柄谷行人『世界史の構造』(岩波現代文庫) の「第二部 世界=帝国」の「第一章 国家」の1節~3節を読む。
《一つの国家が存在するならば、その周辺の共同体はその国家に服属するか、ないしは、自ら国家となるほかない。したがって、たとえ共同体がそのまま内部から国家に転化したようにみえても、その背後に必ず他の国家との関係が存在するのである。》(112ページ)
   *
Jacques Derrida: De la Grammatologie の第一部/第2章/Le dehors et le dedansのつづき。ソシュールはエクリチュールにたいしてvicieuse(欠陥がある)として厳しく排斥しようとしているが、それにたいするデリダの批判――
《われわれが思うに、ソシュールの諸論拠は悪くない(bonnes)ものであり、ソシュールが言っているレベルで、このようなアクセントをこめてかれが言っていることの真理を問題にしないことである。
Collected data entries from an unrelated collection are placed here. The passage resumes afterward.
(** * WcsUtils: sky <-> native coordinate transforms and the TAN-WCS fit

    A shallow embedding of
    [python/lsst/sims/GalSimInterface/wcsUtils/WcsUtils.py].

    Numbers.  The Python code computes in IEEE binary64 through numpy.  Here
    every finite float is idealised as a real number ([R]) and every
    arithmetic operation is exact, so a statement proved below is a
    statement about the algorithm in exact arithmetic; rounding is not
    modelled.  The two non-finite situations the code reacts to are kept
    explicit: a numpy division by zero gives [inf] or [nan] (a warning, never
    an exception), and [numpy.arccos] outside [-1, 1] gives [nan].

    Where rounding changes the branch taken.  Two tests of the code are
    discontinuous, and there binary64 and exact arithmetic part:
    - the quotient [v2[1]/numpy.cos(latOut)] is, in exact arithmetic, a
      cosine; binary64 can round it to [1.0000000000000002] in magnitude
      when the direction lies on the meridian of the pointing
      ([v2[0] = 0]), and then [numpy.arccos] gives [nan], while
      [numpy.cos] of a float is never exactly 0, so the quotient stays
      finite at a pole;
    - [numpy.linalg.solve] raises only when a pivot is exactly [0.0] after
      rounding.
    The statements below either do not depend on the arithmetic (shapes,
    exceptions, the branch structure, what happens to a [nan]), or are
    continuous in the data, so that binary64 follows them up to rounding;
    statements about the resolved longitude keep the direction off the
    meridian and off the poles by an explicit margin. *)

From Stdlib Require Import Reals Lra Lia List Bool ZArith.
Import ListNotations.

Open Scope R_scope.

(* ================================================================= *)
(** ** Exceptions and the result of a call *)

(** The exceptions that numpy raises in the modelled code. *)
Inductive exn : Type :=
| BroadcastError      (* ValueError: operands could not be broadcast together *)
| InhomogeneousShape  (* ValueError: numpy.array of rows of different shapes *)
| ArangeLength        (* numpy.arange with a zero step *)
| LinAlgError.        (* numpy.linalg.LinAlgError: Singular matrix *)

Inductive result (A : Type) : Type :=
| Ok (a : A)
| Raise (e : exn).

Arguments Ok {A} a.
Arguments Raise {A} e.

Definition bind {A B : Type} (m : result A) (k : A -> result B) : result B :=
  match m with
  | Ok a => k a
  | Raise e => Raise e
  end.

Notation "x <- m ;; k" := (bind m (fun x => k))
  (at level 61, m at next level, right associativity).

(* ================================================================= *)
(** ** float64 values that need not be finite *)

(** The quotient [v2[1]/numpy.cos(latOut)]: finite, [+inf], [-inf] or [nan]. *)
Inductive npfloat : Type :=
| Fin (r : R)
| PInf
| NInf
| NaN.

(** A float64 that is finite or [nan] (what [numpy.arccos] and
    [numpy.sin] return here): [None] is [nan]. *)
Definition nanfloat : Type := option R.

(** The literal [1.0e-9]. *)
Definition tol : R := 1 / 1000000000.

(** [a > b] on finite floats. *)
Definition gtb (a b : R) : bool := if Rlt_dec b a then true else false.

(** [numpy.sign] on a finite float: -1, 0 or 1. *)
Definition sign (r : R) : Z :=
  if Rlt_dec 0 r then 1%Z else if Rlt_dec r 0 then (-1)%Z else 0%Z.

(** numpy float division; a zero divisor gives [nan] (0/0) or an infinity. *)
Definition np_div (a b : R) : npfloat :=
  if Req_dec_T b 0 then
    if Rlt_dec 0 a then PInf else if Rlt_dec a 0 then NInf else NaN
  else Fin (a / b).

(** [numpy.arccos]: [nan] outside [-1, 1] (infinities and [nan] included). *)
Definition np_arccos (v : npfloat) : nanfloat :=
  match v with
  | Fin r => if Rle_dec (-1) r then if Rle_dec r 1 then Some (acos r) else None
             else None
  | _ => None
  end.

(** [-numpy.sin(_ra)]. *)
Definition neg_sin (a : nanfloat) : nanfloat :=
  match a with
  | Some r => Some (- sin r)
  | None => None
  end.

(** [numpy.abs(v) > t]; false for [nan], true for an infinity. *)
Definition abs_gt (v : npfloat) (t : R) : bool :=
  match v with
  | Fin r => gtb (Rabs r) t
  | PInf | NInf => true
  | NaN => false
  end.

(** [numpy.sign(v)]; [None] is [nan]. *)
Definition np_sign (v : npfloat) : option Z :=
  match v with
  | Fin r => Some (sign r)
  | PInf => Some 1%Z
  | NInf => Some (-1)%Z
  | NaN => None
  end.

(** [numpy.sign(v) != numpy.sign(w)] with [w] finite; [nan != s] is true. *)
Definition sign_ne (v : npfloat) (w : R) : bool :=
  match np_sign v with
  | Some s => negb (Z.eqb s (sign w))
  | None => true
  end.

(** A finite-or-nan float seen as a general float. *)
Definition of_nanfloat (a : nanfloat) : npfloat :=
  match a with
  | Some r => Fin r
  | None => NaN
  end.

(** [c - a] with [c] finite. *)
Definition rsub (c : R) (a : nanfloat) : nanfloat :=
  match a with
  | Some r => Some (c - r)
  | None => None
  end.

(** [numpy.arctan2(y, x)] on finite floats (signed zeros are not
    distinguished). *)
Definition arctan2 (y x : R) : R :=
  if Rlt_dec 0 x then atan (y / x)
  else if Rlt_dec x 0 then
    if Rle_dec 0 y then atan (y / x) + PI else atan (y / x) - PI
  else if Rlt_dec 0 y then PI / 2
  else if Rlt_dec y 0 then - (PI / 2)
  else 0.
(** C10.  [find(id)] asks for the first row whose column [id] holds the
    given value, whatever the primary key of the class is called;
    [findOrFail] asks the same.  When the primary key has another name, no
    clause that [find] adds compares it with anything. *)
Theorem find_filters_on_literal_id cls qb id w :
  let clauses := k_wheres (query qb) ++ PEq "id" id :: soft_delete_filter cls qb in
  (∃ evs, trace (find H registry cls qb id w).2
          = trace w ++ EvSelectFirst (k_table (query qb)) clauses :: evs) ∧
  (eagerLoad qb = [] →
     find H registry cls qb id w
     = (Ok (hydrate H cls <$>
              head (filter (λ r, matches_all clauses r = true)
                           (rows_of w (k_table (query qb))))),
        log (EvSelectFirst (k_table (query qb)) clauses) w)) ∧
  (findOrFail H registry cls qb id w).2 = (find H registry cls qb id w).2 ∧
  (primaryKey cls ≠ "id" →
     ∀ v, PEq (primaryKey cls) v ∉ PEq "id" id :: soft_delete_filter cls qb).
Proof.
  simpl. split_and!.
  - destruct (first_trace cls (qb_where (PEq "id" id) qb) w) as [evs Hevs].
    exists evs. unfold find. rewrite Hevs. simpl. by rewrite <- app_assoc.
  - intros He. unfold find, first, bind, knex_first, filtered. simpl.
    rewrite He, <- app_assoc. simpl. by destruct (head _).
  - unfold findOrFail, bind.
    destruct (find H registry cls qb id w) as [[[m|]|msg] w1]; done.
  - intros Hpk v Hin. apply elem_of_cons in Hin as [Heq|Hin].
    + injection Heq as Heq _. done.
    + unfold soft_delete_filter in Hin.
      destruct (softDeletes cls), (_onlyTrashed qb), (_includeTrashed qb);
        simpl in Hin; try (by apply elem_of_nil in Hin);
        by apply list_elem_of_singleton in Hin.
Qed.
(** X6 on [aviary]: a species of the listing, one that is missing, and
    an index past the end. *)
Lemma category_lookups_outside_the_index_witness :
  exists c2i i2c,
    _load_categories "/data" aviary = (Returned (c2i, i2c), aviary) /\
    (exists index, c2i !! "Sooty_Albatross" = Some (index - 1)) /\
    c2i !! "Dodo" = None /\
    i2c !! 3 = None.
Proof.
  destruct (category_lookups_outside_the_index "/data" aviary
              ["003.Sooty_Albatross"; "001.Black_footed_Albatross"; "002.Laysan_Albatross"]
              aviary_entries)
    as (c2i & i2c & Hload & Hmaps).
  - vm_compute. reflexivity.
  - repeat constructor.
    + now exists "003".
    + now exists "001".
    + now exists "002".
  - exists c2i, i2c. split; [exact Hload |].
    destruct (Hmaps {| root := "/data"; category2index := c2i;
                       index2category := i2c; samples := [] |} eq_refl eq_refl)
      as (Hknown & Hunknown & Hpast).
    unfold encode_category, decode_category in *. simpl in *. split; [| split].
    + destruct (Hknown "Sooty_Albatross") as (index & _ & Henc).
      { apply (bool_decide_unpack _). vm_compute. exact I. }
      exists index. destruct (c2i !! "Sooty_Albatross"); [now injection Henc as -> | discriminate].
    + specialize (Hunknown "Dodo"). destruct (c2i !! "Dodo"); [| reflexivity].
      discriminate Hunknown. apply (bool_decide_unpack _). vm_compute. exact I.
    + specialize (Hpast 3). destruct (i2c !! 3); [| reflexivity].
      discriminate Hpast. apply (bool_decide_unpack _). vm_compute. exact I.
Defined.

End DatasetEdgeExamples.

(** ** [_extract_file] and [_un_tgz] on any package *)

Section ExtractProps.

Context `{OS}.



Lemma split_on_first_field (stem rest : string) :
  dot_free stem = true ->
  hd "" (PyStr.split_on "." (stem +:+ "." +:+ rest)) = stem.
Proof.
  intros Hstem. induction stem as [| c stem IH].
  - rewrite sapp_nil_l. reflexivity.
  - simpl in Hstem. apply andb_true_iff in Hstem as [Hc Hstem]. apply negb_true_iff in Hc.
    change (String c stem +:+ "." +:+ rest) with (String c (stem +:+ "." +:+ rest)).
    simpl. rewrite Hc. specialize (IH Hstem).
    destruct (PyStr.split_on "." (stem +:+ "." +:+ rest)) as [| field fields].
    + simpl in IH. now subst stem.
    + simpl in IH. now subst field.
Qed.

(** X8.  [_un_tgz] extracts into the directory, next to the package,
    named by the package's base name up to its first dot: for
    [data.v1.tgz] that is [data]; for a base name without a dot it is the
    base name itself.  If the extraction raises, the exception reaches the
    caller. *)
Theorem un_tgz_destination (package stem : string) (w : World) :
  dot_free stem = true ->
  (exists rest, op.basename package = stem +:+ "." +:+ rest) \/ op.basename package = stem ->
  let dest := op.join (op.dirname package) [stem] in
  _un_tgz package w =
    match tar_extractall (fs w) package dest with
    | Some fs' =>
        (Returned tt, {| fs := fs'; trace := trace w ++ [EvExtract package dest] |})
    | None =>
        (Raised (OSError package),
         {| fs := fs w; trace := trace w ++ [EvExtract package dest] |})
    end.
Proof.
  intros Hstem Hbase dest.
  assert (Hfield : hd "" (PyStr.split_on "." (op.basename package)) = stem).
  { destruct Hbase as [[rest ->] | ->].
    - now apply split_on_first_field.
    - now rewrite split_on_dot_free. }
  unfold _un_tgz. rewrite Hfield. fold dest. run_py.
  destruct (tar_extractall _ _ _); reflexivity.
Qed.

End ExtractProps.

Module ExtractExamples.

Import Toy DownloadInputs.

(** X8 on an archive whose base name has two dots. *)
Lemma un_tgz_destination_witness :
  trace (snd (_un_tgz "/data/birds.v1.tgz"
                (world_of [("/data", Dir); ("/data/birds.v1.tgz", Archive members)])))
  = [EvExtract "/data/birds.v1.tgz" "/data/birds"] /\
  fst (_un_tgz "/data/birds.v1.tgz"
         (world_of [("/data", Dir); ("/data/birds.v1.tgz", Archive members)]))
  = Returned tt.
Proof.
  rewrite (un_tgz_destination "/data/birds.v1.tgz" "birds"
             (world_of [("/data", Dir); ("/data/birds.v1.tgz", Archive members)])
             eq_refl (or_introl (ex_intro _ "v1.tgz" eq_refl))).
  split; vm_compute; reflexivity.
Defined.

End ExtractExamples.

(** ** [build_optimizer]: which parameters are grouped, and how it fails *)

Section BuildOptimizerEdgeProps.

Context `{OS}.

Variable R : registries.

Lemma mapM_cons_None {A B} (f : A -> option B) (x : A) (xs : list A) :
  mapM f (x :: xs) = None ->
  f x = None \/ exists y, f x = Some y /\ mapM f xs = None.
Proof.
  simpl. destruct (f x) as [y |]; simpl; [| now left].
  destruct (mapM f xs); simpl; [discriminate |]. intros _. right. now exists y.
Qed.

(** What [build_optimizer] does once the parameter loop has produced
    its groups. *)
Lemma build_optimizer_after_loop (cfg : optim_cfg) (model : Model) (w : World)
    (segs : list (list param_group)) :
  mapM (groups_for (LR cfg)) (named_parameters (unwrap model)) = Some segs ->
  build_optimizer R cfg model w
  = bind (get_optimizer R (OPTIM_NAME cfg))
      (fun optimizer_builder =>
         base <- getattr (LR cfg) "base" ;;
         lift (optimizer_builder (concat segs) base (tltd (OPTIM_ARGS cfg)))) w.
Proof.
  intros Hsegs. unfold build_optimizer. fold (unwrap model). cbv zeta. unfold bind at 1.
  match goal with
  | |- context [for_each _ ?body []] =>
      assert (Hloop : forall nps acc segs,
                mapM (groups_for (LR cfg)) nps = Some segs ->
                for_each nps body acc w = (Returned (acc ++ concat segs), w))
  end.
  { induction nps as [| np nps IH]; intros acc segs' Hsegs'.
    - injection Hsegs' as <-. simpl. now rewrite app_nil_r.
    - apply mapM_cons_Some in Hsegs' as (seg & rest & Hseg & Hrest & ->).
      cbn [for_each]. unfold bind at 1.
      pose proof (parameter_appends cfg np acc seg w Hseg) as Hbody.
      match goal with
      | |- (let (_, _) := ?run in _) = _ =>
          replace run with (Returned (acc ++ seg), w) by (symmetry; exact Hbody)
      end.
      rewrite (IH _ _ Hrest). simpl. now rewrite app_assoc. }
  rewrite (Hloop _ [] segs Hsegs). reflexivity.
Qed.

Lemma groups_for_sound (rates : gmap string Rate) (np : string * param)
    (seg : list param_group) (g : param_group) :
  groups_for rates np = Some seg -> g ∈ seg ->
  params g = np.2 /\ requires_grad np.2 = true /\
  exists key, key ∈ group_keys np.1 /\ rates !! key = Some (lr g).
Proof.
  unfold groups_for. destruct (requires_grad np.2) eqn:Htrain.
  - intros Hseg%rate_groups_by_key Hg.
    induction Hseg as [| key g' keys seg [Hp Hrate] _ IH]; [now apply elem_of_nil in Hg |].
    apply elem_of_cons in Hg as [-> | Hg].
    + repeat split; [exact Hp |]. exists key. split; [apply elem_of_cons; now left | exact Hrate].
    + destruct (IH Hg) as (Hp' & _ & key' & Hkey' & Hrate').
      repeat split; [exact Hp' |]. exists key'. split; [apply elem_of_cons; now right | exact Hrate'].
  - intros [= <-] Hg. now apply elem_of_nil in Hg.
Qed.

Lemma groups_for_nonempty (rates : gmap string Rate) (n : string) (p : param)
    (seg : list param_group) :
  groups_for rates (n, p) = Some seg -> requires_grad p = true ->
  exists g, g ∈ seg /\ params g = p.
Proof.
  unfold groups_for. simpl. intros Hseg Htrain. rewrite Htrain in Hseg.
  apply rate_groups_by_key in Hseg.
  assert (Hkeys : group_keys n <> []).
  { unfold group_keys. now destruct (matching_tags n). }
  destruct Hseg as [| key g keys seg [Hp _] _]; [contradiction |].
  exists g. split; [apply elem_of_cons; now left | exact Hp].
Qed.

(** X9.  The groups handed to the optimizer constructor hold the
    trainable parameters and nothing else: every group's parameter is a
    trainable parameter of the model, at a rate that the config stores
    under one of the keys of its name; every trainable parameter is in at
    least one group; a frozen parameter is in none. *)
Theorem build_optimizer_groups_trainable (cfg : optim_cfg) (model : Model) (w : World)
    (optimizer_builder : list param_group -> Rate -> ArgsDict -> outcome Optimizer)
    (base : Rate) :
  optimizers R !! OPTIM_NAME cfg = Some optimizer_builder ->
  LR cfg !! "base" = Some base ->
  is_Some (groups_of (LR cfg) (named_parameters (unwrap model))) ->
  exists groups,
    build_optimizer R cfg model w
    = (optimizer_builder groups base (tltd (OPTIM_ARGS cfg)),
       {| fs := fs w; trace := trace w ++ [EvGet Optimizers (OPTIM_NAME cfg)] |}) /\
    (forall g, g ∈ groups ->
       requires_grad (params g) = true /\
       exists n key,
         (n, params g) ∈ named_parameters (unwrap model) /\
         key ∈ group_keys n /\ LR cfg !! key = Some (lr g)) /\
    (forall n p, (n, p) ∈ named_parameters (unwrap model) ->
       requires_grad p = true -> exists g, g ∈ groups /\ params g = p).
Proof.
  intros Hbuilder Hbase [all_groups Hall]. unfold groups_of in Hall.
  destruct (mapM _ _) as [segs |] eqn:Hsegs; [| discriminate Hall]. clear Hall.
  exists (concat segs). split.
  { rewrite (build_optimizer_after_loop cfg model w segs Hsegs).
    unfold get_optimizer, get, getattr. rewrite Hbuilder, Hbase. run_py. reflexivity. }
  revert segs Hsegs. generalize (named_parameters (unwrap model)).
  induction l as [| [n0 p0] nps IH]; intros segs Hsegs.
  - injection Hsegs as <-. split.
    + intros g Hg. now apply elem_of_nil in Hg.
    + intros n p Hin. now apply elem_of_nil in Hin.
  - apply mapM_cons_Some in Hsegs as (seg & rest & Hseg & Hrest & ->).
    destruct (IH rest Hrest) as [Hsound Hcomplete]. rewrite concat_cons. split.
    + intros g [Hg | Hg]%elem_of_app.
      * destruct (groups_for_sound _ _ _ _ Hseg Hg) as (Hp & Htrain & key & Hkey & Hrate).
        simpl in Hp, Htrain, Hkey. subst p0. split; [exact Htrain |].
        exists n0, key. repeat split; [apply elem_of_cons; now left | exact Hkey | exact Hrate].
      * destruct (Hsound g Hg) as (Htrain & n & key & Hin & Hkey & Hrate).
        split; [exact Htrain |]. exists n, key.
        repeat split; [apply elem_of_cons; now right | exact Hkey | exact Hrate].
    + intros n p [[= -> ->] | Hin]%elem_of_cons Htrain.
      * destruct (groups_for_nonempty _ _ _ _ Hseg Htrain) as (g & Hg & Hp).
        exists g. split; [apply elem_of_app; now left | exact Hp].
      * destruct (Hcomplete n p Hin Htrain) as (g & Hg & Hp).
        exists g. split; [apply elem_of_app; now right | exact Hp].
Qed.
》(p. 58、拙訳)
は、ソシュールの論点をずらすことにある。
   *
藤井貞和詩集『美しい小弓を持って』通読。「落ち込みからの快復期の所産」(謝辞)と述べられているように、東日本大震災以後の作品を集めたもので、藤井の詩としてはあまり上出来ではないが、こういうことばの危機の乗り越えを詩で果たそうとするところに、藤井の詩人ならではの矜持がうかがわれる。
   *
イマニュエル・カント『道徳形而上学原論』(岩波文庫) の第一章「道徳に関する普通の理性認識から哲学的な理性認識への移り行き」のつづき~弟二章「通俗的な道徳哲学から道徳形而上学への移り行き」の途中まで。意志の唯一の原理としての普遍的合法則性=《_¨私の格律が普遍的法則になるべきことを私もまた欲し得る¨_ように行動し、それ以外の行動を決してとるべきでない、ということ》(42ページ)とカントは規定する。